I came into my role as a Pastor's wife full of ideas and plans to implement them. I recall one time in particular when I saw a need for a ministry and I was going to run with it. I was overflowing with excitement and anticipation for what God had planned. I was absolutely convinced that God had called me to this and He was going to do BIG things.
So, when the powers-that-be pumped the brakes on my excitement and subsequently excused me altogether from that ministry, I felt an overwhelming sense of rejection. I was hurt and confused.
And I was angry.
I was angry at God for allowing me to get so excited about something only to have my hopes and dreams crushed. I was angry with my husband, who I felt should have stood up for me more. I was angry at the woman who could so flippantly excuse me from something I was so passionate about. And I was angry at myself. Did I not listen to God well enough? Did I misplace my filter (as I sometimes do)?
I became stuck - wandering around aimlessly in my own spiritual desert. I continued to show up at church with a smile on my face, but my heart was no longer in anything I was doing. My anger turned to bitterness and it festered like an undiagnosed cancer - making me weak and exhausted.
And Satan celebrated.
You, see, my Sweet Friends, Satan wants us to stay in this place - this dark hole of fear and rejection. As long as we remain stuck in the middle of our own pathetic pity party, we can't be effective for Christ. It's near impossible to love from a deep pit of bitterness.
As time went on and I desperately sought out God to reconcile my pain, I came to realize that I was confusing my rejection from people with rejection from God.
I was reminded that God has a plan for me and maybe this particular ministry simply wasn't a part of it. Maybe, just maybe, He was protecting me - teaching me, loving me, building a more resilient me. I was presented with an opportunity for God to do some intense heart work. Part of this heart-work was learning to forgive and trust in God's bigger plan.
Pray for Those That Have Hurt You
As I continue to heal from this rejection, I have come to recognize that this ministry was never mine to begin with.
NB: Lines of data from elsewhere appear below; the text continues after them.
(** ** Notation scope and hint databases of the development *)

Declare Scope kg_scope.
Delimit Scope kg_scope with kg.
#[global] Open Scope kg_scope.

Create HintDb kg discriminated.
Create Rewrite HintDb kg_rw.

(** ** Machine-width unsigned integers

    A w-bit C unsigned integer is a [Z] in [0, 2^w); every arithmetic operation that the C code
    performs on it is followed by the reduction modulo [2^w]. *)

Definition wrap (w z : Z) : Z := z `mod` 2 ^ w.
Definition u8_of (z : Z) : Z := wrap 8 z.
Definition u16_of (z : Z) : Z := wrap 16 z.
Definition u32_of (z : Z) : Z := wrap 32 z.
Definition u64_of (z : Z) : Z := wrap 64 z.

(** [x++] on a [__u32]. *)
Definition u32_succ (z : Z) : Z := u32_of (z + 1).

Lemma wrap_small (w z : Z) : 0 ≤ z < 2 ^ w → wrap w z = z.
Proof. intros ?. by apply Z.mod_small. Qed.

Lemma wrap_range (w z : Z) : 0 ≤ w → 0 ≤ wrap w z < 2 ^ w.
Proof. intros ?. apply Z.mod_pos_bound. by apply Z.pow_pos_nonneg. Qed.

Lemma wrap_wrap (w z : Z) : wrap w (wrap w z) = wrap w z.
Proof. unfold wrap. by rewrite Zmod_mod. Qed.

Lemma u32_succ_small (z : Z) : 0 ≤ z < 2 ^ 32 - 1 → u32_succ z = z + 1.
Proof. intros ?. apply wrap_small. lia. Qed.

Lemma u32_succ_range (z : Z) : 0 ≤ u32_succ z < 2 ^ 32.
Proof. by apply wrap_range. Qed.

Lemma u32_succ_le (z : Z) : 0 ≤ z → u32_succ z ≤ z + 1.
Proof. intros Hz. unfold u32_succ, u32_of, wrap. apply Z.mod_le; lia. Qed.

(** ** Bytes in memory: reading and writing a slice of a byte array *)

Abbreviation byte := Init.Byte.byte.

Definition read_bytes (off n : nat) (bs : list byte) : list byte := take n (drop off bs).

Definition write_bytes (off : nat) (data bs : list byte) : list byte :=
  take off bs ++ data ++ drop (off + length data) bs.

(** Little-endian loads and stores of an [n]-byte integer at byte offset [off]. *)
Definition load_le (off n : nat) (bs : list byte) : Z := le_combine (read_bytes off n bs).
Definition store_le (off n : nat) (v : Z) (bs : list byte) : list byte :=
  write_bytes off (le_split n v) bs.

Lemma length_read_bytes (off n : nat) (bs : list byte) :
  (off + n ≤ length bs)%nat → length (read_bytes off n bs) = n.
Proof. intros ?. unfold read_bytes. rewrite length_take, length_drop. lia. Qed.

Lemma length_write_bytes (off : nat) (data bs : list byte) :
  (off + length data ≤ length bs)%nat → length (write_bytes off data bs) = length bs.
Proof.
  intros ?. unfold write_bytes. rewrite !length_app, length_take, length_drop. lia.
Qed.

Lemma read_write_same (off : nat) (data bs : list byte) :
  (off + length data ≤ length bs)%nat →
  read_bytes off (length data) (write_bytes off data bs) = data.
Proof.
  intros ?. unfold read_bytes, write_bytes.
  rewrite drop_app_length' by (rewrite length_take; lia).
  by rewrite take_app_length.
Qed.

Lemma read_write_disjoint (off n off' : nat) (data bs : list byte) :
  (off' + length data ≤ length bs)%nat →
  (off + n ≤ off' ∨ off' + length data ≤ off)%nat →
  read_bytes off n (write_bytes off' data bs) = read_bytes off n bs.
Proof.
  intros Hlen Hd. unfold read_bytes, write_bytes. apply list_eq; intros i.
  destruct (decide (i < n)%nat) as [Hi|Hi].
  2:{ by rewrite !lookup_take_ge by lia. }
  rewrite !lookup_take_lt by lia. rewrite !lookup_drop.
  destruct Hd as [Hd|Hd].
  - rewrite lookup_app_l by (rewrite length_take; lia). by rewrite lookup_take_lt by lia.
  - rewrite lookup_app_r by (rewrite length_take; lia). rewrite length_take.
    rewrite lookup_app_r by lia. rewrite lookup_drop. f_equal. lia.
Qed.

Lemma length_store_le (off n : nat) (v : Z) (bs : list byte) :
  (off + n ≤ length bs)%nat → length (store_le off n v bs) = length bs.
Proof. intros ?. apply length_write_bytes. rewrite length_le_split. lia. Qed.

Lemma load_store_same (off n : nat) (v : Z) (bs : list byte) :
  (off + n ≤ length bs)%nat → load_le off n (store_le off n v bs) = wrap (8 * Z.of_nat n) v.
Proof.
  intros ?. unfold load_le, store_le. rewrite <- (length_le_split n v) at 1.
  rewrite read_write_same by (rewrite length_le_split; lia).
  rewrite le_combine_split. unfold wrap. by rewrite (Z.mul_comm 8).
Qed.

Lemma load_store_disjoint (off n off' n' : nat) (v : Z) (bs : list byte) :
  (off' + n' ≤ length bs)%nat →
  (off + n ≤ off' ∨ off' + n' ≤ off)%nat →
  load_le off n (store_le off' n' v bs) = load_le off n bs.
Proof.
  intros ??. unfold load_le, store_le.
  by rewrite read_write_disjoint by (rewrite length_le_split; lia).
Qed.

Lemma load_le_range (off n : nat) (bs : list byte) :
  0 ≤ load_le off n bs < 2 ^ (8 * Z.of_nat n).
Proof.
  unfold load_le. pose proof (le_combine_bound (read_bytes off n bs)) as Hb.
  split; [lia|]. eapply Z.lt_le_trans; [apply Hb|].
  apply Z.pow_le_mono_r; [lia|]. unfold read_bytes. rewrite length_take. lia.
Qed.

(** ** Rounding up to an alignment *)

Definition align_up (z a : Z) : Z := (z + a - 1) / a * a.

Lemma align_up_ge (z a : Z) : 0 < a → z ≤ align_up z a.
Proof.
  intros ?. unfold align_up.
  pose proof (Z.div_mod (z + a - 1) a ltac:(lia)).
  pose proof (Z.mod_pos_bound (z + a - 1) a ltac:(lia)). lia.
Qed.

Lemma align_up_lt (z a : Z) : 0 < a → align_up z a < z + a.
Proof.
  intros ?. unfold align_up.
  pose proof (Z.div_mod (z + a - 1) a ltac:(lia)).
  pose proof (Z.mod_pos_bound (z + a - 1) a ltac:(lia)). lia.
Qed.

Lemma align_up_divide (z a : Z) : (a | align_up z a).
Proof. unfold align_up. apply Z.divide_factor_r. Qed.

#[export] Hint Resolve align_up_ge align_up_divide u32_succ_range : kg.
#[export] Hint Rewrite length_write_bytes length_store_le using (simpl in *; lia) : kg_rw.

(** ** Filters *)

Lemma filter_keep {A} (P : A → Prop) `{!∀ x, Decision (P x)} (l : list A) :
  (∀ x, x ∈ l → P x) → filter P l = l.
Proof.
  intros Hl. induction l as [|x l IH]; [done|]. rewrite filter_cons_True by (apply Hl; by left).
  f_equal. apply IH. intros y Hy. apply Hl. by right.
Qed.

Lemma filter_none {A} (P : A → Prop) `{!∀ x, Decision (P x)} (l : list A) :
  (∀ x, x ∈ l → ¬ P x) → filter P l = [].
Proof.
  intros Hl. induction l as [|x l IH]; [done|]. rewrite filter_cons_False by (apply Hl; by left).
  apply IH. intros y Hy. apply Hl. by right.
Qed.

(** ** Lists with an element taken out, and counts *)

Lemma bind_delete {A B} (f : A → list B) (l : list A) (i : nat) (x : A) :
  l !! i = Some x → l ≫= f ≡ₚ f x ++ (delete i l ≫= f).
Proof. intros Hi. by rewrite (delete_Permutation _ _ _ Hi) at 1. Qed.

Lemma omap_delete {A B} (f : A → option B) (l : list A) (i : nat) (x : A) :
  l !! i = Some x → omap f l ≡ₚ omap f [x] ++ omap f (delete i l).
Proof.
  intros Hi. rewrite <- (take_drop_middle l i x Hi) at 1. rewrite delete_take_drop, !omap_app.
  change (x :: drop (S i) l) with ([x] ++ drop (S i) l). rewrite omap_app, Permutation_app_swap_app. done.
Qed.

Lemma submseteq_count {A} (P : A → Prop) `{!∀ x, Decision (P x)} (l l' : list A) :
  l ⊆+ l' → (length (filter P l) ≤ length (filter P l'))%nat.
Proof. induction 1; repeat (rewrite !filter_cons; repeat case_decide; simpl); lia. Qed.

Lemma count_fmap {A B} (f : A → B) (P : B → Prop) `{!∀ x, Decision (P x)} (l : list A) :
  length (filter P (f <$> l)) = length (filter (λ x, P (f x)) l).
Proof. induction l as [|x l IH]; [done|]. rewrite fmap_cons, !filter_cons. case_decide; simpl; by rewrite IH. Qed.

(** ** Tactics *)

(** Case analysis on the scrutinee of every [match] or [if] of the goal. *)
Ltac case_all :=
  repeat match goal with
  | |- context [match ?x with _ => _ end] => let E := fresh "E" in destruct x eqn:E
  end.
It always was and always will be God's ministry and my role is to simply pray for those leading it. God reminded me that I cannot control the words and actions of others but I can control my choice to forgive them. And I can love them.
Beyond overcoming my own hurts, God showed me that people often reject others out of their own fears and insecurities. As it turns out, the woman I felt rejected by is every bit as human as I am and struggles with her own feelings of insecurity. While I can't fix that, I can be obedient when God instructs me to pray for her.
Ephesians 4:31-32 tells us to "Get rid of all bitterness, rage and anger, brawling and slander, along with every form of malice. Be kind and compassionate to one another, forgiving each other, just as in Christ, God forgave you." This is not always an easy task. However; what Paul doesn't tell us is to "forgive once they've apologized" or "it's all good to let that nastiness fester for awhile and then forgive when you're ready." We're simply instructed to forgive.
When feelings of anger and resentment begin to smother my heart, I fervently pray that God will release me from the chains of these ugly emotions so that I may better serve him.
Because the desire of my heart is to do just that. To serve Him in whatever capacity He places me in. I've come to realize that feelings of rejection often come from disappointment when plans we made don't work out. I wanted that job. I wanted that friend. I wanted to be chosen. It has little to do with God's plans and quite a bit to do with what I wanted and what I thought was best.
In order to declare freedom from the hurts of rejection, we must be reminded of John 3:30 "He must become greater; I must become less."
Our focus must shift from us to Him. We must put our own motives and our own desires aside in order to clear out the rooms of our hearts. Once we've done that, God can move in. Then, and only then, will His desires become our own.
Let's talk rejection. I'd love to hear your stories of rejection and how God pulled you through.